Class NonsenseFilter

java.lang.Object
org.opensextant.extractors.geo.rules.GeocodeRule
org.opensextant.extractors.geo.rules.NonsenseFilter

public class NonsenseFilter extends GeocodeRule
Filter out nonsense tokens that match some city or state name. Indicators are: irregular whitespace, mixed punctuation This does not apply to longer matches. Default nonsense length is 10 chars or shorter.
 // Do. do do
 // ta-da
 // doo doo
 
Author:
ubaldino
  • Field Details

    • AV

      public static final int AV
      See Also:
    • PHRASE_DENSITY_CHAR_RATIO

      public static final int PHRASE_DENSITY_CHAR_RATIO
      Names of places should have about N=5 chars to non-chars. "A BC" 3:1 filtered out. "AB CD" 4:1 filterd out. "AB BCD" 5:1 possibly acceptable.
      See Also:
  • Constructor Details

    • NonsenseFilter

      public NonsenseFilter()
  • Method Details

    • isValidAbbreviation

      public static boolean isValidAbbreviation(String s)
      Test for simple abbreviations.
      Parameters:
      s -
      Returns:
    • evaluate

      public void evaluate(List<PlaceCandidate> names)
      Evaluate the name in each list of names.
       doo doo      - FAIL
       St. Paul     - PASS
       south"  bend - FAIL
       
      Overrides:
      evaluate in class GeocodeRule
      Parameters:
      names - list of found place names
    • assessPhraseDensity

      public static boolean assessPhraseDensity(org.opensextant.extraction.TextMatch p)
      Parameters:
      p -
      Returns:
      True if alphanum to non-alphanum content is at or above default threshold
    • assessPhraseDensity

      public static boolean assessPhraseDensity(String name, int charRatio)
      Parameters:
      name -
      charRatio -
      Returns:
      True if alphanum to non-alphanum content is at or above charRatio threshold
    • assessPunctuation

      public static boolean assessPunctuation(PlaceCandidate p)
      optimize punctuation detection and filtration. This routine marks the candidate as filtered or not, as well as returning a status indicating something was done.

      Results: - no punctuation found - continue - valid punctuation found - exit nonsense filter - invalid punctuation found - mark filtered out, exit nonsense filter - inconclusive - continue

      Parameters:
      p -
      Returns:
    • assessPhoneticMatch

      public void assessPhoneticMatch(PlaceCandidate p)
      Assess the validity of a match candidate with the geographic names associated with it.

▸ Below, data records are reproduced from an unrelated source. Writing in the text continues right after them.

Section Walk.
Context (W : Lamport → list N) (V D : Rope) (t : fragment_tree) (ts : Lamport).
Abbreviation F := (tree_items t).
Abbreviation X := (vis_text W F).

(** What an edit with the time stamp [ts] starts from; [W ts] is all the text
    it inserts. *)
Record setup : Prop := {
  su_visible : rope_wf V; su_deleted : rope_wf D;
  su_visible_shallow : shallow_rope V; su_deleted_shallow : shallow_rope D;
  su_tree : wf t; su_height : height t < STACK_CAP;
  su_doc : doc_ok W F;
  su_visible_text : rope_text V = vis_text W F; su_deleted_text : rope_text D = del_text W F;
  su_fresh : Forall (λ f, f_timestamp f ≠ ts ∧ ts ∉ f_deletions f) F;
  su_total : (N.of_nat (visible_len F + deleted_len F + length (W ts)) <= U32_MAX)%N;
}.
Hypothesis Hset : setup.
Abbreviation HV := (su_visible Hset).
Abbreviation HD := (su_deleted Hset).
Abbreviation SV := (su_visible_shallow Hset).
Abbreviation SD := (su_deleted_shallow Hset).
Abbreviation HF := (su_doc Hset).
Abbreviation EV := (su_visible_text Hset).
Abbreviation ED := (su_deleted_text Hset).
(** ** Counts and stamps after a step *)
Section After.
Context (v : Global) (u : Lamport → bool) (ts : Lamport).
Lemma count_seen_hide w a e L : count_seen w (hide_between v u ts a e L) = count_seen w L.
Proof.
  revert a e. induction L as [|c L IH]; intros a e; [done|]. cbn [hide_between]. rewrite !count_seen_cons. unfold a_seen at 1.
  assert (a_stamp (if (a =? 0) && negb (e =? 0) then hide v u ts c else c) = a_stamp c) as -> by (by destruct (_ && _); rewrite ?hide_stamp).
  unfold a_seen. f_equal. destruct (observed v (a_stamp c)); apply IH.
Qed.
Lemma count_seen_ins w n new L : count_seen w (ins v ts n new L) = count_seen w new + count_seen w L.
Proof.
  revert n. induction L as [|c L IH]; intros n; [unfold count_seen; cbn; lia|]. cbn [ins].
  destruct (n =? 0); [destruct (lt_b ts (a_stamp c))|]; rewrite ?count_seen_app, !count_seen_cons, ?IH; lia.
Qed.
Lemma count_seen_step w a e off x L : count_seen w L ≤ count_seen w (step v u ts a e off x L).
Proof. unfold step. rewrite count_seen_ins, count_seen_hide. lia. Qed.
Lemma count_seen_steps w edits off o L : count_seen w L ≤ count_seen w (steps v u ts edits off o L).
Proof.
  revert off. induction edits as [|[[a e] x] edits IH]; intros off; [done|]. cbn [steps].
  etrans; [apply (IH (off + length x))|apply count_seen_step].
Qed.
Lemma stamps_steps (P : Lamport → Prop) edits off o L : P ts → Forall (λ c, P (a_stamp c)) L → Forall (λ c, P (a_stamp c)) (steps v u ts edits off o L).
Proof.
  intros Hts HL. revert off. induction edits as [|[[a e] x] edits IH]; intros off; [done|]. cbn [steps]. unfold step.
  assert (Hh : ∀ a e K, Forall (λ c, P (a_stamp c)) K → Forall (λ c, P (a_stamp c)) (hide_between v u ts a e K)).
  { clear -ts. intros a e K HK. revert a e. induction HK as [|c K Hc _ IH]; intros a e; [constructor|]. cbn [hide_between].
    constructor; [by destruct (_ && _); rewrite ?hide_stamp|]. destruct (a_seen v c); apply IH. }
  assert (Hn : Forall (λ c, P (a_stamp c)) (fresh_cells_of ts off (length x))).
  { unfold fresh_cells_of. rewrite Forall_fmap. apply Forall_forall. done. }
  specialize (Hh (a - o) (e - o) _ (IH (off + length x))). revert Hn Hh. generalize (fresh_cells_of ts off (length x)) as new.
  generalize (hide_between v u ts (a - o) (e - o) (steps v u ts edits (off + length x) o L)) as K. generalize (a - o) as n.
  intros n K new Hn HK. revert n. induction HK as [|c K Hc HK IHK]; intros n; [done|]. cbn [ins].
  destruct (n =? 0); [destruct (lt_b ts (a_stamp c))|].
  - by constructor.
  - apply Forall_app. split; [done|by constructor].
  - by constructor.
Qed.
End After.
(* ===== verification/LocalEdit.v ===== *)
(** * Local edits, step by step

    Every step of [apply_edit_internal] keeps the walk, and adds to the new
    text what it should: the text between two edits as it was, the inserted
    text, and nothing for deleted text. *)
From stdpp Require Import base numbers option list sorting sets.
From Stdlib Require Import Lia.
From S2P Require Import Prelude Clock SumTree SumTreeFacts SumTreeBulk Cursor CursorFacts CursorSeek CursorMove.
From S2P Require Import CursorIter Keyed Locator Patch PatchFacts Utf8 ChunkPointsFacts RopeTree Rope RopeBuild RopeSlice.
From S2P Require Import RopeConvert Fragment Snapshot Document Walk Layout.
#[local] Opaque TREE_BASE av_cap.

Definition seg {A} (s : list A) (a b : nat) : list A := take (b - a) (drop a s).
Section Seg.
Context {A : Type}.
Implicit Types s : list A.
Lemma seg_nil s a : seg s a a = [].
Proof. unfold seg. by rewrite Nat.sub_diag. Qed.
Lemma seg_join s a b c : a ≤ b ≤ c → seg s a b ++ seg s b c = seg s a c.
Proof.
  intros H. unfold seg. replace (c - a) with ((b - a) + (c - b)) by lia. rewrite <-take_take_drop, drop_drop.
  do 3 f_equal. lia.
Qed.
Lemma seg_drop s a b : a ≤ b → seg s a b ++ drop b s = drop a s.
Proof. intros H. unfold seg. replace b with (a + (b - a)) at 2 by lia. by rewrite <-drop_drop, take_drop. Qed.
Lemma take_seg s a b : a ≤ b → take b s = take a s ++ seg s a b.
Proof. intros H. unfold seg. rewrite take_take_drop. f_equal. lia. Qed.
Lemma seg_length s a b : a ≤ b ≤ length s → length (seg s a b) = b - a.
Proof. intros H. unfold seg. rewrite length_take, length_drop. lia. Qed.
Lemma seg_lookup s a b i : a + i < b → seg s a b !! i = s !! (a + i).
Proof. intros H. unfold seg. by rewrite lookup_take_lt, lookup_drop by lia. Qed.
(** Taking parts commutes with a map that gives one element for each. *)
Lemma concat_drop {B} (f : A → list B) s n : Forall (λ x, length (f x) = 1) s → concat (f <$> drop n s) = drop n (concat (f <$> s)).
Proof.
  intros Hs. revert n. induction Hs as [|x s Hx _ IH]; intros [|n]; try done. cbn. rewrite IH.
  destruct (f x) as [|y [|]]; try done.
Qed.
Lemma concat_take {B} (f : A → list B) s n : Forall (λ x, length (f x) = 1) s → concat (f <$> take n s) = take n (concat (f <$> s)).
Proof.
  intros Hs. revert n. induction Hs as [|x s Hx _ IH]; intros [|n]; try done. cbn. rewrite IH.
  destruct (f x) as [|y [|]]; try done.
Qed.
Lemma concat_seg {B} (f : A → list B) s a b : Forall (λ x, length (f x) = 1) s → concat (f <$> seg s a b) = seg (concat (f <$> s)) a b.
Proof. intros Hs. unfold seg. by rewrite concat_take, concat_drop by (done || by apply Forall_drop). Qed.
End Seg.

Section Steps.
Context (W : Lamport → list N) (V D : Rope) (t : fragment_tree) (ts : Lamport).
Hypothesis Hset : setup W V D t ts.
Abbreviation F := (tree_items t).
Abbreviation X := (vis_text W F).
Abbreviation walk := (walk W V D t ts).
Abbreviation text_cursor := (Cursor Fragment FragmentSummary FragmentTextSummary).

(** The visible cells before the edit. *)
Abbreviation C := (vcells F).
Lemma C_bytes : Forall (λ c, length (byte_at W c) = 1) C.
Proof. apply vcells_bytes. by destruct (su_doc W V D t ts Hset). Qed.
Lemma cell_run p q l : F = p ++ q ++ l → vcells q = seg C (visible_len p) (visible_len (p ++ q)).
Proof.
  intros ->. unfold seg. rewrite !vcells_app, visible_len_app, Nat.add_comm, Nat.add_sub, <-(vcells_length p), <-(vcells_length q).
  by rewrite drop_app_length, take_app_length.
Qed.
Lemma cell_window p f l k n : F = p ++ f :: l → f_visible f = true → k + n ≤ f_len f →
  fragment_cells (part f k n) = seg C (visible_len p + k) (visible_len p + k + n).
Proof.
  intros -> Hf Hn. unfold seg. rewrite vcells_app, vcells_cons, Hf, Nat.add_comm, Nat.add_sub, <-(vcells_length p), drop_app_add' by done.
  rewrite drop_app_le, take_app_le by (rewrite ?length_drop, ?fragment_cells_length; lia).
  unfold fragment_cells. rewrite <-fmap_drop, <-fmap_take, drop_seq, take_seq. cbn. do 2 f_equal. lia.
Qed.

(** The cells from [st] to [st'] are taken over as they were. *)
Definition kept_to (st st' : nat) (out out' : list Fragment) : Prop := ∃ ext, out' = out ++ ext ∧ vcells ext = seg C st st'.
Lemma kept_refl st out : kept_to st st out out.
Proof. exists []. by rewrite app_nil_r, seg_nil. Qed.
Lemma kept_trans a b c o1 o2 o3 : a ≤ b ≤ c → kept_to a b o1 o2 → kept_to b c o2 o3 → kept_to a c o1 o3.
Proof.
  intros H (x & -> & Ex) (y & -> & Ey). exists (x ++ y). rewrite app_assoc. split; [done|]. by rewrite vcells_app, Ex, Ey, seg_join.
Qed.
Lemma kept_text st st' out out' : kept_to st st' out out' → vis_text W out' = vis_text W out ++ seg X st st'.
Proof.
  intros (ext & -> & E). rewrite vis_text_app, (vis_text_bytes W ext), E, (vis_text_bytes W F). f_equal. apply concat_seg, C_bytes.
Qed.
Lemma kept_piece p f l k n out st : F = p ++ f :: l → f_visible f = true → k + n ≤ f_len f → st = visible_len p + k →
  ∀ g, f_visible g = true → fragment_cells g = fragment_cells (part f k n) → kept_to st (st + n) out (out ++ [g]).
Proof.
  intros E Hf Hn -> g Hg Ec. exists [g]. split; [done|]. rewrite <-(cell_window p f l k n) by done.
  unfold vcells. cbn. by rewrite Hg, Ec, app_nil_r.
Qed.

For example if you have ÄEÃ how well does it match Aeå, Aea or aeA? this is intended for ruling out short crap phonetically, but NOT for ranking location names for a given candidate
      Parameters:
      p -
    • irregularCase

      public boolean irregularCase(String txt)
      Filter out cases of acronmyms of the form AAa.... which match codes and abbreviations.
      Parameters:
      txt -
      Returns:
    • shortNumericText

      public static boolean shortNumericText(String t)
      5th Street -- fine. 5th A -- ambiguous 5) Bullet -- no good.
      Parameters:
      t -
      Returns:
    • irregularCommonPunct

      public static boolean irregularCommonPunct(String t)
      If common punctuation (), [], !, &, $ are found within the match, then the name is not likely the right thing.
      Parameters:
      t -
      Returns:
    • isIrregularPunct

      public static boolean isIrregularPunct(int punct, int strLength)
    • isIrregularPunct

      public static boolean isIrregularPunct(int punct, int strLength, int validCharRate)
    • regularAbbreviationPatterns

      public static boolean regularAbbreviationPatterns(String t)
    • evaluate

      public void evaluate(PlaceCandidate name, org.opensextant.data.Place geo)
      Description copied from class: GeocodeRule
      The one evaluation scheme that all rules must implement. Given a single text match and a location, consider if the geo is a good geocoding for the match.
      Specified by:
      evaluate in class GeocodeRule
      Parameters:
      name - matched name in text
      geo - gazetteer entry or location